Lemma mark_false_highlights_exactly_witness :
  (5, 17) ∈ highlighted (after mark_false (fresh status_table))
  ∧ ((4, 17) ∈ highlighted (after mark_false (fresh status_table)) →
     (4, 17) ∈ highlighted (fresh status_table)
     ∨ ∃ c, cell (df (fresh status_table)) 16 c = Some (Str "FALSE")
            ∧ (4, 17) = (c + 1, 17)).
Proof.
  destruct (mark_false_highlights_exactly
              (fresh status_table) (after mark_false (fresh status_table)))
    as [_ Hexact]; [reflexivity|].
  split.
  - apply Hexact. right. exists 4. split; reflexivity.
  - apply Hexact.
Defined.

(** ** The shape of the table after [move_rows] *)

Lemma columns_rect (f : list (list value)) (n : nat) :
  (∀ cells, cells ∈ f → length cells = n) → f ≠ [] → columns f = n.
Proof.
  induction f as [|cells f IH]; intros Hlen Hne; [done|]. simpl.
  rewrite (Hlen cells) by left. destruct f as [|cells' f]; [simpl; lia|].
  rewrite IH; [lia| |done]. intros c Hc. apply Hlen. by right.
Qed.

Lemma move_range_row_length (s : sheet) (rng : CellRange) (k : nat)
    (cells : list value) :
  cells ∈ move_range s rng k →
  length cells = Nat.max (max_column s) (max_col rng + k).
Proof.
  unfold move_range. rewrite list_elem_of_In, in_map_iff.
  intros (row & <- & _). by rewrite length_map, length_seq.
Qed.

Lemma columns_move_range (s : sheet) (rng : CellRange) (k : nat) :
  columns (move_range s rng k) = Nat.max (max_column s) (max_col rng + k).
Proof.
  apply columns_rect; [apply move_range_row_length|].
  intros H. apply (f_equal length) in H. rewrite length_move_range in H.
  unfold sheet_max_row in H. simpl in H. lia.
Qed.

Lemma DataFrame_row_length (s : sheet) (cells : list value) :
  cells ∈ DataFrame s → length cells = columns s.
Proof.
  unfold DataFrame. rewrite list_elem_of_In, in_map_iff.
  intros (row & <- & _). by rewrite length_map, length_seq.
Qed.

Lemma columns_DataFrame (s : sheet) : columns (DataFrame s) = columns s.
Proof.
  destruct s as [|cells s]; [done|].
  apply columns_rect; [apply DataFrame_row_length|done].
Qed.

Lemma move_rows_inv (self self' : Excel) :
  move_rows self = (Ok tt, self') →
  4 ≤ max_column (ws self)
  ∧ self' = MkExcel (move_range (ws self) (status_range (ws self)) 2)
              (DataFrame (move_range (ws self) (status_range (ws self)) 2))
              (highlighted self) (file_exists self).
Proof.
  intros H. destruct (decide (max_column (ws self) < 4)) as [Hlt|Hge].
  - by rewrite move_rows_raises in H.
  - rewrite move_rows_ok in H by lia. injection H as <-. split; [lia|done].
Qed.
● ● ●
Work task:
Search the entries for the word "destruct", then gather every line that has it.

Response to the exercise:
  destruct (mark_false_highlights_exactly
  rewrite (Hlen cells) by left. destruct f as [|cells' f]; [simpl; lia|].
  destruct s as [|cells s]; [done|].
  intros H. destruct (decide (max_column (ws self) < 4)) as [Hlt|Hge].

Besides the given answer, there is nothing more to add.